Since 2013, however, ride-hailing companies such as Uber and Grab have entered the scene, resulting in stiff competition for CDG as private car hires eat away at its market share for rides. Though Uber has bowed out of Singapore last year due to Grab’s dominance, Indonesian player Go-Jek has joined the fray and introduced aggressive discounting to gain market share.
It’s anything but business as usual for CDG as it grapples with a punishing price war and also weaker demand for its taxis. Revenue for its taxi division continues to decline year-on-year and profitability continues to be impacted. It would seem that the golden age is truly over for CDG as the taxi landscape has now been irreversibly altered.
3. Singapore Post Limited
Singapore Post Limited (SGX: S08), or SingPost, is Singapore’s sole postal service provider. The group also has operations in eCommerce logistics in Singapore and around the world, with operations in 19 markets.

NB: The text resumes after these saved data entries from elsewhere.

Lemma name_at_app s t x n : name_at s x n -> name_at (s ++ t) x n /\ x + n < len s.
Proof.
  intros (Hx & k & -> & E). unfold len in *. split.
  - split; [unfold len; rewrite length_app; lia |]. exists k. split; [done |]. rewrite drop_app_le by lia. by apply find_char_app.
  - apply find_char_Some in E as (c & Hc & _). apply lookup_lt_Some in Hc. rewrite length_drop in Hc. lia.
Qed.

Lemma terminated_app s : exists t, terminated s = s ++ t.
Proof. unfold terminated. case_bool_decide; [exists []; by rewrite app_nil_r | by exists [0]]. Qed.

Lemma find_char_end name : no_char 0 name -> find_char (Z.eqb 0) (name ++ [0]) = Some (List.length name).
Proof.
  induction name as [|c name IH]; intros H; [done |]. cbn [find_char app]. apply Forall_cons in H as [Hc H].
  rewrite (proj2 (Z.eqb_neq 0 c)) by done. by rewrite IH.
Qed.

Lemma name_at_new s name : no_char 0 name -> name_at (s ++ name ++ [0]) (len s) (len name).
Proof.
  intros H. split; [unfold len; rewrite length_app; lia |]. exists (List.length name). split; [done |].
  unfold len. rewrite Nat2Z.id, drop_app_length. by apply find_char_end.
Qed.

Lemma section_name_at elf s n : name_at (shstr elf) (sh_name s) (name_len s) -> len (shstr elf) <= USIZE_MAX ->
  section_name elf s = Ok n <-> get (shstr elf) (sh_name s) (sh_name s + name_len s) = Some n.
Proof.
  intros Hn Hl. pose proof (name_at_app _ [] _ _ Hn) as [_ Hlt]. unfold section_name, checked_add_usize. rewrite (proj2 (Z.leb_le _ _)) by lia.
  cbn [context ok_or]. destruct (get _ _ _); cbn; split; congruence.
Qed.

(** ** The sections of the new image *)

Section Reparse.
Context (try_reserve : Z -> bool) (limits : VerificationLimits) (b out : list Z) (elf elf' : Elf).
Context (name data : list Z) (ty doff toff : Z).
Context (Hb : Forall is_u8 b) (Hp : parse_elf_with_limits try_reserve b limits = Ok elf).
Context (Hap : appended b elf name ty data out doff toff) (Hp' : parse_elf_with_limits try_reserve out limits = Ok elf').
Context (Hname : no_char 0 name).

Let n : nat := List.length (sections elf).

Lemma reparse_table : section_header_table elf' = Some (toff, len out) /\ shstr_index elf' = Z.of_nat n + 1 /\
  sections_at out toff (Z.of_nat n + 2) (Z.of_nat n + 1) (sections elf') (shstr elf').
Proof using Hap Hp'.
  destruct (parse_elf_headers _ _ _ _ (ap_u8 _ _ _ _ _ _ _ _ Hap) Hp') as (shoff & shnum & Et & A).
  pose proof (ap_shoff _ _ _ _ _ _ _ _ Hap) as R1. rewrite (sa_shoff _ _ _ _ _ _ A) in R1. injection R1 as ->.
  pose proof (ap_shnum _ _ _ _ _ _ _ _ Hap) as R2. rewrite (sa_shnum _ _ _ _ _ _ A) in R2. injection R2 as ->.
  pose proof (ap_index _ _ _ _ _ _ _ _ Hap) as R3. rewrite (sa_index _ _ _ _ _ _ A) in R3. injection R3 as R3. rewrite R3 in A.
  split_and!; [|done | done]. rewrite Et. destruct (ap_len _ _ _ _ _ _ _ _ Hap) as [-> _]. done.
Qed.

Lemma reparse_length : List.length (sections elf') = (n + 2)%nat.
Proof using Hap Hp'. destruct reparse_table as (_ & _ & A). pose proof (sa_count _ _ _ _ _ _ A). lia. Qed.

Lemma reparse_header j s : sections elf' !! j = Some s -> header_at out (toff + 64 * Z.of_nat j) s.
Proof using Hap Hp'.
  destruct reparse_table as (_ & _ & A). intros Hj. pose proof (sa_headers _ _ _ _ _ _ A j s Hj) as H.
  replace (toff + (Z.of_nat 0 + Z.of_nat j) * 64) with (toff + 64 * Z.of_nat j) in H by lia. done.
Qed.

Lemma reparse_lookup j : (j < n + 2)%nat -> exists s, sections elf' !! j = Some s.
Proof using Hap Hp'. intros Hj. apply lookup_lt_is_Some_2. rewrite reparse_length. done. Qed.
Lemma decode_fields v4 v5 : p4 = [v4] -> p5 = [v5] -> DatabaseState_decode sha256 (concat ps) =
  if negb (from_le p0 =? MAGIC) then Err (InvalidMagic (from_le p0)) else
  if negb (from_le p1 =? FORMAT_VERSION) then Err (UnsupportedVersion (from_le p1)) else
  if negb (from_le p2 =? 392) then Err (InvalidEncodedLength (from_le p2)) else
  if negb (forallb (Z.eqb 0) p6) || negb (forallb (Z.eqb 0) p12) || negb (forallb (Z.eqb 0) p18) then Err NonZeroReserved else
  let? s1 := Slot_decode v4 in
  let? s2 := Slot_decode v5 in
  let? t := trust_meta in
  let? r := revocation_meta in
  if negb (bool_decide (p21 = sha256 (concat (take 21 ps)))) then Err ChecksumMismatch else
  Ok {| generation := from_le p3; active_trust_slot := s1; active_revocation_slot := s2; trust := t; revocations := r |}.
Proof using Hps.
  intros E4 E5. unfold DatabaseState_decode, CertDatabase.read_u32, CertDatabase.read_u16, CertDatabase.read_u64.
  rewrite (layout_length _ _ Hps). change (sum_list STATE_FIELDS =? STATE_LEN)%nat with true. cbn [negb].
  rewrite (read_field ps Hps 4 0 p0) by done. rewrite (read_field ps Hps 2 1 p1) by done. rewrite (read_field ps Hps 2 2 p2) by done.
  rewrite (any_nonzero_field ps 6 p6) by done. rewrite (any_nonzero_field ps 12 p12) by done. rewrite (any_nonzero_field ps 18 p18) by done.
  rewrite (read_field ps Hps 8 3 p3) by done. rewrite (idx_field STATE_FIELDS ps Hps 4 v4) by (done || by rewrite E4).
  rewrite (idx_field STATE_FIELDS ps Hps 5 v5) by (done || by rewrite E5). rewrite (slice_fields STATE_FIELDS ps Hps 21) by done.
  rewrite (slice_field STATE_FIELDS ps Hps 21 p21) by done. done.
Qed.
End Fields22.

SingPost’s Post and Parcel division continues to face challenging conditions as more and more people shun physical mail for emails, an inexorable trend since the Internet came of age. The golden age of sending letters to friends and family is over, as more people choose electronic greetings that can also be personalised. In SingPost’s latest Q1 2020 earnings, post and parcel division saw flat revenue, but operating profit for the division continued to decline, falling 8.9% year-on-year to S$37.6 million.
The information provided is for general information purposes only and is not intended to be personalised investment or financial advice. Motley Fool Singapore contributor Royston Yang does not own shares in any of the companies mentioned.